Le «portrait d'un homme» était bien un Velasquez... Reste à savoir pour combien de temps. La toile est entrée dans les collections du Metropolitan Museum of Art de New York en 1949 comme une œuvre du Velasquez et avait perdu son statut apres une décision d'experts, en 1979. Trente ans plus tard, à peine sortie des ateliers de restauration du musée, la toile s'est vu accordée l'imprimatur d'un expert américain du maître espagnol et vient de retrouver son statut. Bonne nouvelle pour le musée? Assurément.
Le Metropolitan se retrouve ainsi propriétaire d'un tableau qui selon des experts cités par le New York Times vaudrait sur les marchés au moins 40 millions de dollars. Le peintre du XVIIéme siècle a peu produit: 110 à 120 œuvres au maximum lui sont attribuées. Formidable nouvelle aussi pour le nouveau directeur des peintures européennes, Keith Christiansen nommé la veille de l'annonce de cette réattribution.
Keith Christiansen explique que la toile et sa dotation le tracassaient depuis 25 ans. «La qualité a toujours été là. Et cela m'était difficile de penser qu'une œuvre de cette qualité était le produit générique d'un travail d'atelier. Elle était sous mon nez toute ma vie. C'est une fantastique découverte. Elle émerge comme dans un conte de fée.»

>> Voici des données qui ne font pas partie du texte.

(* ===== verification/HashTable.v ===== *)
(** * Hash tables: mysys/hash.c, include/hash.h

    A HASH is a linear hash table in a dynamic array of links; a bucket is the
    position its chain starts at.  Records are pointers, compared by identity.
    What the table gets from elsewhere are parameters: the key of a record
    (the get_key callback or the bytes at key_offset), the hash function and
    the comparison of the collation.  [NO_RECORD] is [None].  An operation of
    the model is [None] when the code would follow a link outside the array or
    loop forever; the theorems show that this does not happen. *)

From stdpp Require Import prelude list list_numbers.
From Stdlib Require Import ZArith Lia ZifyNat.
From S2P Require Import Prelude DynArray.

Open Scope nat_scope.

Record HASH_LINK (R : Type) : Type := mk_link { next : option nat; data : R }.
Arguments mk_link {R}. Arguments next {R}. Arguments data {R}.

Record HASH (T R : Type) : Type := mk_hash {
  key_length : nat;
  blength : nat;
  records : nat;
  flags : Z;
  array : T;
  free : bool;
  get_hash : option (R -> Z)
}.
Arguments mk_hash {T R}. Arguments key_length {T R}. Arguments blength {T R}.
Arguments records {T R}. Arguments flags {T R}. Arguments array {T R}.
Arguments free {T R}. Arguments get_hash {T R}.

Definition HASH_UNIQUE : Z := 1.
Definition HASH_KEEP_HASH : Z := 2.

Definition LOWFIND : Z := 1.
Definition LOWUSED : Z := 2.
Definition HIGHFIND : Z := 4.
Definition HIGHUSED : Z := 8.

Section Operations.
Context {T R : Type} `{LinkArray T (HASH_LINK R)} `{EqDecision R}.

(** my_hash_key, the [hash_sort] of the collation started with [1, 4] and cut to
    32 bits, and [my_strnncoll]. *)
Context (my_hash_key : R -> list Z) (hash_sort : list Z -> Z) (my_strnncoll : list Z -> list Z -> Z).

Definition with_records (h : HASH T R) (n bl : nat) : HASH T R :=
  mk_hash (key_length h) bl n (flags h) (array h) (free h) (get_hash h).

Definition with_array (h : HASH T R) (t : T) : HASH T R :=
  mk_hash (key_length h) (blength h) (records h) (flags h) t (free h) (get_hash h).

(** The array as the data pointer shows it. *)
Definition links (h : HASH T R) : list (HASH_LINK R) := la_data (array h).

Definition put_links (h : HASH T R) (l : list (HASH_LINK R)) : HASH T R :=
  with_array h (la_put (array h) l).

Definition calc_hash (key : list Z) : Z := u32 (hash_sort key).

Definition my_hash_mask (hashnr : Z) (buffmax maxlength : nat) : nat :=
  let i := Z.to_nat (hashnr .& (Z.of_nat buffmax - 1)) in
  if i <? maxlength then i
  else Z.to_nat (hashnr .& (Z.of_nat (buffmax / 2) - 1)).

Definition rec_hashnr (record : R) : Z := calc_hash (my_hash_key record).

Definition my_hash_rec_mask (record : R) (buffmax maxlength : nat) : nat :=
  my_hash_mask (rec_hashnr record) buffmax maxlength.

Il n'y a rien de magique dans la «redécouverte» du Velasquez. L'explication réside avant tout dans la restauration approfondie de la toile qui a permis de mettre à jour des dégâts provoqués par les nettoyages passés et les restaurations successives. Du coup l'authentification est devenue plus facile et plus évidente. «Un seul coup d'œil a suffi», souligne Jonathan Brown, professeur de l'Université de New York, expert de l'œuvre de Velasquez. «Toute la vivacité des coups de pinceaux de l'artiste et les subtilités qui avaient été couvertes pendant des années, sont enfin révélées», ajoute-t-il.
Le tableau a une histoire bien connue mais qui éveille certains soupçons. Il a appartenu à Jule S.Bache, un courtier de Wall Street qui a légué sa collection au musée. Bache avait lui-même acheté la toile à un éminent marchand anglais du début du siècle dernier, Joseph Duveen. Célèbre en son temps, il a depuis gagné une réputation plus sulfureuse: certaines des toiles qui passaient entre ses mains étaient soit «retravaillées» pour correspondre à des standards supposés de l'époque, soit se sont révélées être... des faux.

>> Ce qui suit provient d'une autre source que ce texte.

Lemma step_high s E A ua B ub q Q l :
  runs hm d P b0 n s E A ua B ub (q :: Q) ->
  E !! q = Some l -> next l = head Q -> hm (data l) = n ->
  exists E' A' ua' B' ub', runs hm d P b0 n (split_high s q (data l)) E' A' ua' B' ub' Q.
Proof.
  intros [Hs HE (fa & fb & Hflag & HA & HB) Hu Hhigh Hlow] Hq Hnext Hl.
  destruct s as [dd flag e g ptr g2 ptr2].
  cbn [s_data s_flag s_empty s_gpos s_ptr_to_rec s_gpos2 s_ptr_to_rec2] in *. subst flag.
  rewrite split_end_bits in HE. cbn [fst] in HE. symmetry in HE.
  rewrite split_high_bits; [|done|destruct fb; naive_solver].
  apply splitting_swap in Hs. destruct fb.
  - destruct HB as [HB HEg]. simpl in HE.
    assert (fa = true -> g2 <> g) as Hgg.
    { intros ->. destruct HA as [HA _]. by apply (splitting_lasts _ _ _ _ _ _ _ _ _ _ _ Hs). }
    assert (ub = true -> next <$> E !! g2 = Some (Some q)) as Hnx.
    { intros ->. by apply (splitting_next _ _ _ _ _ _ _ _ _ _ Hs). }
    assert (E = pending (fa && negb ua) (pending (negb ub) dd g2 ptr2) g ptr) as HE2.
    { rewrite HE. destruct fa; [apply pending_swap; auto|done]. }
    rewrite andb_comm in Hu.
    pose proof (append_links dd B ub A ua fa g2 ptr2 g ptr q E HE2 Hu Hgg HB HEg Hnx HA) as HE'.
    exists (pending fa (if ub then dd else set_link dd g2 ptr2 (Some q)) g ptr), A, false, (B ++ [q]), true.
    split; try done.
    + apply splitting_swap, (splitting_append hm d P n Hnd E _ e n B ub b0 A ua q Q l); try done; [by intros ->|].
      rewrite pending_length, HE, !pending_length. destruct ub; [done|apply length_insert].
    + by rewrite split_end_bits, andb_true_r.
    + exists fa, true. cbn. rewrite last_snoc, !HE', !relink_data, Hq. split; [done|]. split; [|done].
      destruct fa; naive_solver.
    + by destruct B.
    + cbn. intros ->. specialize (Hlow eq_refl). rewrite decide_False in Hlow by (by intros ->).
      rewrite decide_False; [done|]. by destruct B.
  - destruct HB as [-> ->]. specialize (Hhigh eq_refl). subst e.
    change (pending (false && negb false) ?x g2 ptr2) with x in HE.
    pose proof (splitting_empty_lt _ _ _ _ _ _ _ _ _ Hs) as Hlt.
    assert (fa = true -> n <> g) as Hng.
    { intros ->. destruct HA as [HA _]. by apply (splitting_empty_last _ _ _ _ _ _ _ _ _ _ Hs). }
    rewrite HE, pending_length in Hlt.
    pose proof (move_links dd A ua fa n (data l) g ptr E HE Hlt Hng HA) as HE'.
    exists (pending fa (pending true dd n (data l)) g ptr), A, false, [n], false.
    split; try done.
    + apply splitting_swap, (splitting_move hm d P n Hnd E _ n false b0 A ua q Q l); try done;
        by rewrite HE, !pending_length.
    + rewrite split_end_bits, andb_true_r. cbn [fst andb negb].
      destruct fa; [|done]. apply pending_swap. auto.
    + exists fa, true. cbn -[last]. rewrite !HE', (decide_True (P := n = n)) by done. split; [done|].
      split; [|done]. destruct fa; [|naive_solver].
      by rewrite decide_False, relink_data by (intros <-; by apply Hng).
    + cbn. intros ->. specialize (Hlow eq_refl). simpl in Hlow. rewrite HP in Hlow. by injection Hlow.
Qed.
End Steps.

Section SplitBucket.
Context {R : Type} (my_hash_key : R -> list Z) (hash_sort : list Z -> Z).
Context (bl half n : nat) (d : list (HASH_LINK R)) (C : nat -> list nat) (b0 : nat).

Let hm0 r := my_hash_rec_mask my_hash_key hash_sort r bl n.
Let hm r := my_hash_rec_mask my_hash_key hash_sort r bl (S n).

Context (Hfam : family hm0 d (Some n) C) (Hlen : n < length d) (Hne : b0 <> n).
Context (Hgrow : forall r, hm r = if (hm0 r =? b0) && test (rec_hashnr my_hash_key hash_sort r .& Z.of_nat half)
                                  then n else hm0 r).

Lemma split_positions : NoDup (n :: C b0) /\ (forall p, p ∈ n :: C b0 -> p < length d).
Proof.
  pose proof (fam_chain _ _ _ _ Hfam b0) as Hc. split.
  - apply NoDup_cons. split; [by apply (fam_empty _ _ _ _ Hfam)|apply Hc].
  - intros p [->|Hp]%elem_of_cons; [done|]. by apply (chain_lt _ _ _ _ _ Hc).
Qed.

Le faux le plus célèbre, «La belle ferronnière», sorti tout droit de l'atelier de Duveen, avait été présenté comme étant de la main de Léonard de Vinci, et donna lieu a un procès retentissant dans les années 1920. (Le Louvre en possède une version, et l'attribue à l'Ecole du maître).
La réattribution d'une œuvre est plus fréquente qu'on ne le croit. Des attributions sont remises en question par les progrès techniques et autres avancées des connaissances qui permettent d'affiner les désignations. D'autant que l'usage de la signature de l'artiste ne se répandra que peu à peu, entre XVIIe et le XVIIIe siècle.
Le «Portrait de profil d'une dame» de la National Gallery à Washington était attribué à son entrée dans le musée au peintre de la renaissance Pisanello. Il est aujourd'hui catalogué comme étant d'un maître «Franco Flamand » anonyme du début 15éme siècle. A noter: cette toile était aussi passée entre les mains de Joseph Duveen.
Autre exemple, un Rembrandt, le «Départ de David Jonathan», exposé a l'Hermitage de Saint Petersbourg, a été lui aussi désattribué en 1989; mais il reste pour certains une œuvre authentique de maitre flamand. Un autre Rembrandt, vendu par Sotheby's à New York en 2007 pour 9 millions de dollars, le double de l'estimation de la maison d'enchères, avait perdu en 1972 sa prestigieuse signature avant de la retrouver finalement en 1995.
Le Metropolitan Museum de New York est un spécialiste de la réattribution. Le plus massif changement de labels de l'histoire a eu lieu dans ses murs, où 300 toiles ont changé d'attribution en 1973! Cela représentait a l'époque 15% de la collection des peintures européennes.